Grandma Dodie is 93, alive and doing well
Just like people cars living longer
Okay, Grandma Dodie isn’t 93, and she’s not a person. Grandma Dodie is a 1993 Lexus LS400, and she just got out of the hospital, commonly known as the service center at Lexus of Roseville, last week.
I named my car Grandma Dodie after an eighty-year young little old lady who loved my 1993 Lexus LS400. My girlfriend, Sheri, and I would take her mother, Grandma Dodie, places, and Grandma Dodie always wanted to go in my car because it had heated seats. Eighty years old and my Lexus was the first time Grandma Dodie had ever ridden in a car with heated seats.
It took me three years to pay off the loan for my Lexus and its beloved heated seats. I remember the final car payment I made. It was liberating, and I never wanted to make another car payment again. As my Lexus got older, little things started to go wrong, but I could afford them because I didn’t have a car payment.
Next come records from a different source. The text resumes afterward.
(** X6: tokens that are none of the flags raise no error: they are
    collected, in order, under the key [_], and nothing else is set. *)
Theorem parseArgs_collects_unrecognised (argv : list string) :
  Forall (fun a => isFlag a = false) argv ->
  parseArgs argv = positionalOnly argv.
Proof.
  intros H. unfold parseArgs. now rewrite (parseLoop_unrecognised argv H).
Qed.

Lemma parseArgs_collects_unrecognised_witness :
  parseArgs ["review"; "--verbose"; "42"] = positionalOnly ["review"; "--verbose"; "42"].
Proof.
  apply parseArgs_collects_unrecognised. repeat constructor.
Defined.

Ltac parse_step_cases a rest :=
  unfold parseStep;
  repeat (match goal with
          | |- context [String.eqb a ?f] => destruct (String.eqb a f) eqn:?
          end; simpl; try reflexivity; try congruence);
  try (destruct rest as [| ? ?]; simpl; try reflexivity; try congruence;
       match goal with
       | |- context [isPathToken ?n] => destruct (isPathToken n) eqn:?
       end; simpl; try reflexivity; try congruence).

Lemma eqb_absent (a flag : string) : a <> flag -> String.eqb a flag = false.
Proof. intros H. now apply String.eqb_neq. Qed.

Lemma absent_Forall (flag : string) (argv : list string) :
  flag ∉ argv -> Forall (fun a => a <> flag) argv.
Proof.
  intros H. apply Forall_forall. intros a Ha ->. contradiction.
Qed.

(** A field of the object is left as it is by the turns at other
    tokens than the flags that set it. *)
Lemma parseLoop_field {A} (field : Args -> A) (ok : string -> Prop) :
  (forall args a rest, ok a -> field (fst (parseStep args a rest)) = field args) ->
  forall argv, Forall ok argv -> forall args, field (parseLoop args argv) = field args.
Proof.
  intros Hstep argv Hok args.
  apply (parseLoop_invariant (fun r => field r = field args) ok); [| exact Hok | reflexivity].
  intros r a rest Ha Hr. now rewrite (Hstep r a rest Ha).
Qed.

(** X7: an option is set only by its flag: without [--dry-run] among
    the tokens the dry run is off, without [--list-prs] the listing is
    not selected, without [--out] and [-out] no transcript is asked
    for, and without [--pr], [--limit], [--state], [--owner] or
    [--repo] the corresponding key is missing. *)
Theorem parseArgs_sets_only_given (argv : list string) :
  ("--dry-run" ∉ argv -> args_dryRun (parseArgs argv) = false) /\
  ("--list-prs" ∉ argv -> args_listPrs (parseArgs argv) = false) /\
  ("--out" ∉ argv -> "-out" ∉ argv -> args_out (parseArgs argv) = None) /\
  ("--pr" ∉ argv -> args_pr (parseArgs argv) = None) /\
  ("--limit" ∉ argv -> args_limit (parseArgs argv) = None) /\
  ("--state" ∉ argv -> args_state (parseArgs argv) = None) /\
  ("--owner" ∉ argv -> args_owner (parseArgs argv) = None) /\
  ("--repo" ∉ argv -> args_repo (parseArgs argv) = None).
Proof.
  unfold parseArgs.
  repeat split; intros H.
  - apply (parseLoop_field args_dryRun (fun a => a <> "--dry-run"));
      [| now apply absent_Forall].
    intros args a rest Ha. apply eqb_absent in Ha. parse_step_cases a rest.
  - apply (parseLoop_field args_listPrs (fun a => a <> "--list-prs"));
      [| now apply absent_Forall].
    intros args a rest Ha. apply eqb_absent in Ha. parse_step_cases a rest.
  - intros H'.
    apply (parseLoop_field args_out (fun a => a <> "--out" /\ a <> "-out")).
    + intros args a rest [Ha Ha']. apply eqb_absent in Ha, Ha'. parse_step_cases a rest.
    + apply Forall_forall. intros a Ha. split; intros ->; contradiction.
  - apply (parseLoop_field args_pr (fun a => a <> "--pr")); [| now apply absent_Forall].
    intros args a rest Ha. apply eqb_absent in Ha. parse_step_cases a rest.
  - apply (parseLoop_field args_limit (fun a => a <> "--limit"));
      [| now apply absent_Forall].
    intros args a rest Ha. apply eqb_absent in Ha. parse_step_cases a rest.
  - apply (parseLoop_field args_state (fun a => a <> "--state"));
      [| now apply absent_Forall].
    intros args a rest Ha. apply eqb_absent in Ha. parse_step_cases a rest.
  - apply (parseLoop_field args_owner (fun a => a <> "--owner"));
      [| now apply absent_Forall].
    intros args a rest Ha. apply eqb_absent in Ha. parse_step_cases a rest.
  - apply (parseLoop_field args_repo (fun a => a <> "--repo"));
      [| now apply absent_Forall].
    intros args a rest Ha. apply eqb_absent in Ha. parse_step_cases a rest.
Qed.

(** X8: when [parseArgs] sets [out], the value is truthy: [true], or a
    path that is not empty and does not start with [-]; so a flag
    [--out] or [-out] that is read always enables the transcript. *)
Theorem parseArgs_out_truthy (argv : list string) :
  match args_out (parseArgs argv) with
  | None => True
  | Some (OutFlag b) => b = true
  | Some (OutPath path) => isPathToken path = true
  end /\
  (args_out (parseArgs argv) <> None -> outTruthy (args_out (parseArgs argv)) = true).
Proof.
  assert (H : match args_out (parseArgs argv) with
              | None => True
              | Some (OutFlag b) => b = true
              | Some (OutPath path) => isPathToken path = true
              end).
  { unfold parseArgs.
    apply (parseLoop_invariant
             (fun r => match args_out r with
                       | None => True
                       | Some (OutFlag b) => b = true
                       | Some (OutPath path) => isPathToken path = true
                       end) (fun _ => True)).
    - intros args a rest _ HI. unfold parseStep.
      repeat (match goal with
              | |- context [String.eqb a ?f] => destruct (String.eqb a f)
              end; simpl; try exact HI; try reflexivity).
      all: destruct rest as [| next after]; simpl; try reflexivity;
        destruct (isPathToken next) eqn:E; simpl; auto.
    - apply Forall_forall. auto.
    - exact I. }
  split; [exact H |].
  intros Hset. destruct (args_out (parseArgs argv)) as [[b | path] |];
    [exact H | | congruence].
  simpl. apply isPathToken_spec in H. destruct H as [Hne _].
  destruct path; [congruence | reflexivity].
Qed.

(** ** Dispatch *)

Lemma main_usage (w : World) (argv : list string) (p : Process) :
  args_listPrs (parseArgs argv) = false ->
  truthyNumber (args_pr (parseArgs argv)) = None ->
  main w argv p = (Returns tt, writeVia (stdoutWrite p) (Text (usage +:+ newline)) p).
Proof.
  intros Hlist Hpr. unfold main, bind, gets.
  destruct (repositoryOf (parseArgs argv) p) as [owner repo]. now rewrite Hlist, Hpr.
Qed.

(** X9: tokens that select no action (no [--list-prs], and no [--pr]
    with a number other than 0) make [main] print the usage text and
    return normally: no token is looked for, and the environment, the
    files and the writers are left as they are. *)
Theorem main_prints_usage (w : World) (argv : list string) (p : Process) :
  args_listPrs (parseArgs argv) = false ->
  truthyNumber (args_pr (parseArgs argv)) = None ->
  let '(r, p') := main w argv p in
  r = Returns tt /\
  env p' = env p /\ files p' = files p /\
  stdoutWrite p' = stdoutWrite p /\ stderrWrite p' = stderrWrite p /\
  trace p' = trace p ++ [Emitted (baseStream (stdoutWrite p)) (usage +:+ newline)].
Proof.
  intros Hlist Hpr. rewrite (main_usage w argv p Hlist Hpr).
  destruct (writeVia_frame (stdoutWrite p) (Text (usage +:+ newline)) p)
    as (He & _ & Ho & Hr & Hf & _ & Ht & _).
  repeat split; assumption.
Qed.

Lemma main_prints_usage_witness :
  let '(r, p') := main sessionWorld ["--pr"; "abc"; "--dry-run"; "--out"]
                    (freshProcess "/work" ∅) in
  r = Returns tt /\ env p' = ∅ /\ trace p' = [Emitted Stdout (usage +:+ newline)].
Proof.
  pose proof (main_prints_usage sessionWorld ["--pr"; "abc"; "--dry-run"; "--out"]
                (freshProcess "/work" ∅) eq_refl eq_refl) as H.
  destruct (main sessionWorld _ _) as [r p'].
  destruct H as (Hr & He & _ & _ & _ & Ht). repeat split; assumption.
Defined.

Lemma listPRs_cases (w : World) (owner repo : option string) (state : string)
    (limit : Js.number) (p : Process) :
  listPRs w owner repo state limit p =
    match resolveGitHubToken w p with
    | (Throws e, p1) => (Throws e, p1)
    | (Returns token, p1) =>
        let asked := record (Paginated token (getEnv "GITHUB_API_URL" p1) owner repo state) p1 in
        match paginatePulls w token (getEnv "GITHUB_API_URL" p1) owner repo state with
        | Throws e => (Throws e, asked)
        | Returns all => forEach (sliceTo all limit) (fun pr => consoleLog (prLine pr)) asked
        end
    end.
Proof.
  unfold listPRs, bind at 1.
  destruct (resolveGitHubToken w p) as [[token | e] p1]; [| reflexivity].
  unfold bind at 1, gets. unfold bind at 1, paginate, bind at 1, modify.
  cbn [env record]. cbn zeta.
  destruct (paginatePulls w token (getEnv "GITHUB_API_URL" p1) owner repo state);
    reflexivity.
Qed.

Lemma main_action (w : World) (argv : list string) (p : Process) :
  args_listPrs (parseArgs argv) = true \/ truthyNumber (args_pr (parseArgs argv)) <> None ->
  forall e p1, resolveGitHubToken w p = (Throws e, p1) -> main w argv p = (Throws e, p1).
Proof.
  intros Hact e p1 Hres.
  destruct (args_listPrs (parseArgs argv)) eqn:Hlist.
  - rewrite (main_listing w argv p Hlist), listPRs_cases. now rewrite Hres.
  - destruct Hact as [? | Hpr]; [discriminate |].
    destruct (truthyNumber (args_pr (parseArgs argv))) as [n |] eqn:En; [| congruence].
    rewrite (main_review w argv p n Hlist En), reviewPR_eq. now rewrite Hres.
Qed.

(** X10: without a token from any of the three sources, both the
    listing and the review fail with the no-credential error before
    anything else is done: the trace holds the attempt to load the
    [.env] file and the run of [gh auth token] only (no request to the
    platform, no invocation of the review), the writers are not
    replaced and no file is written. *)
Theorem main_needs_credential (w : World) (argv : list string) (p : Process) :
  args_listPrs (parseArgs argv) = true \/ truthyNumber (args_pr (parseArgs argv)) <> None ->
  explicitToken p = None -> fileToken w p = None -> sessionToken w = None ->
  let '(r, p') := main w argv p in
  r = Throws NoCredentialError /\
  trace p' = trace p ++ dotenvEvents w p ++ [Executed "gh auth token"] /\
  stdoutWrite p' = stdoutWrite p /\ stderrWrite p' = stderrWrite p /\
  files p' = files p.
Proof.
  intros Hact Hex Hfile Hgh.
  pose proof (resolveGitHubToken_cases w p) as Hc.
  pose proof (resolveGitHubToken_frame w p) as Hfr.
  destruct (resolveGitHubToken w p) as [r p1] eqn:Hres.
  rewrite Hex, Hfile, Hgh in Hc. destruct Hc as [[-> Ht] _].
  rewrite (main_action w argv p Hact _ _ Hres).
  simpl in Hfr. destruct Hfr as (_ & Ho & Hr & _ & Hf & _).
  repeat split; assumption.
Qed.

Lemma main_needs_credential_witness :
  let '(r, p') := main emptyWorld ["--pr"; "42"; "--out"] (freshProcess "/work" ∅) in
  r = Throws NoCredentialError /\ trace p' = [Executed "gh auth token"] /\ files p' = ∅.
Proof.
  pose proof (main_needs_credential emptyWorld ["--pr"; "42"; "--out"]
                (freshProcess "/work" ∅)) as H.
  destruct (main emptyWorld _ _) as [r p'].
  destruct H as (Hr & Ht & _ & _ & Hf); try reflexivity.
  - right. discriminate.
  - repeat split; assumption.
Defined.

(** X11: when the platform rejects the request of the listing, [main]
    fails with the error of the platform and prints no line: after the
    token is resolved the trace holds the request only. *)
Theorem main_listing_platform_error (w : World) (argv : list string) (p p1 : Process)
    (token : string) (e : Exception) :
  args_listPrs (parseArgs argv) = true ->
  resolveGitHubToken w p = (Returns token, p1) ->
  paginatePulls w token (getEnv "GITHUB_API_URL" p1)
    (fst (repositoryOf (parseArgs argv) p)) (snd (repositoryOf (parseArgs argv) p))
    (orDefault "open" (args_state (parseArgs argv))) = Throws e ->
  let '(r, p') := main w argv p in
  r = Throws e /\
  env p' = env p1 /\
  trace p' = trace p1
    ++ [Paginated token (getEnv "GITHUB_API_URL" p1)
          (fst (repositoryOf (parseArgs argv) p)) (snd (repositoryOf (parseArgs argv) p))
          (orDefault "open" (args_state (parseArgs argv)))].
Proof.
  intros Hlist Hres Hpage.
  rewrite (main_listing w argv p Hlist), listPRs_cases, Hres. cbn zeta.
  rewrite Hpage. repeat split; reflexivity.
Qed.

Lemma main_listing_platform_error_witness :
  let '(r, p') := main unreachablePlatform ["--list-prs"; "--owner"; "acme"]
                    (freshProcess "/work" ∅) in
  r = Throws (JsError "HttpError: Not Found") /\
  trace p' = [Executed "gh auth token";
              Paginated "gho_abc" None (Some "acme") (Some "pr-reviewer") "open"].
Proof.
  pose proof (main_listing_platform_error unreachablePlatform
                ["--list-prs"; "--owner"; "acme"] (freshProcess "/work" ∅)
                (snd (resolveGitHubToken unreachablePlatform (freshProcess "/work" ∅)))
                "gho_abc" (JsError "HttpError: Not Found") eq_refl eq_refl eq_refl) as H.
  destruct (main unreachablePlatform _ _) as [r p'].
  destruct H as (Hr & _ & Ht). split; [exact Hr |]. rewrite Ht. reflexivity.
Defined.

Lemma filesWritten_resolve (w : World) (p : Process) :
  filesWritten (trace (snd (resolveGitHubToken w p))) = filesWritten (trace p).
Proof.
  pose proof (resolveGitHubToken_cases w p) as H.
  destruct (resolveGitHubToken w p) as [r p']. simpl. destruct H as [H _].
  assert (Hev : filesWritten (dotenvEvents w p) = []).
  { unfold dotenvEvents. cbn zeta.
    destruct (dotenvAt w (Path.resolve (cwd p) ".env")) as [[vars | err | err] |]; reflexivity. }
  destruct (explicitToken p); [destruct H as [_ ->]; reflexivity |].
  destruct (fileToken w p);
    [destruct H as [_ ->]; rewrite filesWritten_app, Hev; apply app_nil_r |].
  destruct (sessionToken w); destruct H as [_ ->];
    rewrite !filesWritten_app, Hev; simpl; now rewrite app_nil_r.
Qed.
Not having a monthly car payment is a primary reason to keep a car longer. The initial average price of a car has gone up. National Automobile Dealer Association (NADA) documents show the average price of a new 2000 car price was $24,923. By 2011, the average new car price had skyrocketed to $30,520, which means one would need another $450-$700 a month to buy a 2011 model, depending on how many years and the finance rate “ a hefty expense in a still-struggling economy.
Cars are living longer
According to R.L. Polk, the average age of a car on the road in 2000 was 9.1 years. The average age of a car on the road in 2011 was 11.1 years. Thus, just like people, cars are living longer.
And eleven years old is not that old, says AutoTrader’s spokesperson, Julie Shipp, “There are over a hundred 1981 cars listed on Autotrader.com, the oldest year allowed on our site. In our AutoTrader Classic section, the oldest car listed is a 1910 Packard Model 10.”
One potential downfall of keeping a car longer is the increasing cost of maintenance. In 1950, the first year AAA started keeping statistics on driving costs, driving a car 10,000 miles annually cost nine cents a mile, and gasoline sold for $0.27 per gallon.
Jump to 2011, and driving a medium sedan 15,000 miles a year cost 57.3 cents a mile, and gasoline sold for $3.52 a gallon. While writing this article in February 2012, a gallon of gasoline cost $4.49 in Los Angeles, Ca.
AAA reported that those 2011 costs work out to $8,588 annually, or $715 a month, because of inflation.
AAA figures in average fuel, routine maintenance, tires, insurance, license and registration, loan finance charges and depreciation costs, but doesn’t include the cost of the car loan.
An additional issue for owners of older cars is the well-known Japanese manufacturing system Just-In-Time, which produces car parts only when they are needed. Many car manufacturers have implemented the system.
Lexus has used that system and it has proved profitable. As cars are getting older, Lexus is realizing they don’t have a cache of parts they could make money on. For those out-of-production vehicles, there are few, if any, spare supplies for replacement.
Grandma Dodie and I have experienced this issue first hand. Over the last couple of years the lights in Grandma Dodie’s, instrument panel would come on slower and slower. Finally, the lights went out altogether. I couldn’t see my fuel gauge or my speedometer.
Dr. Carlson, aka, Lexus of Roseville service manager Mike Carlson, called to tell me the prognosis of Grandma Dodie. The circuit board assembly had an internal failure.
Carlson told me we had two options. “We can order a brand new part from Japan. It would take a couple of weeks and it would cost you $2,500, or we can refurbish the part for a tenth of the cost.”
Despite these potential problems, keeping cars longer is still preferable for many people, since they have one less fixed cost to contend with.
Most of the costs included in the AAA figure are variable costs that can be put off if money is tight. Sure, you have to buy gasoline to go to work, but you don’t have to use your car on the weekend, and you can put off buying new tires till the next paycheck if your child needs braces.
My neighbor, Jill, bought her 1995 Honda Odyssey outright, brand new. She also bought her 2000 Toyota Avalon in cash, brand new. Two kids “ now teenagers “ later she has 240,000 miles on her Odyssey and 165,000 miles on her Avalon.
I asked Jill if she was considering getting rid of either car yet. Her answer was instant. “Not at all,” she said. “I won’t get rid of these cars till the car dies on the side of the road.”
Jill had the 65,000 and 95,000 mileage check-ups. The only extra amount spent was for a timing belt. I asked Jill what she would buy if she were to buy something new, “I don’t know. It would have to be something I would be happy with for twenty years.”
As for Grandma Dodie, she is back from the hospital, tucked into her garage, sipping on her new fluids and feeling years younger, now that she has her sight back.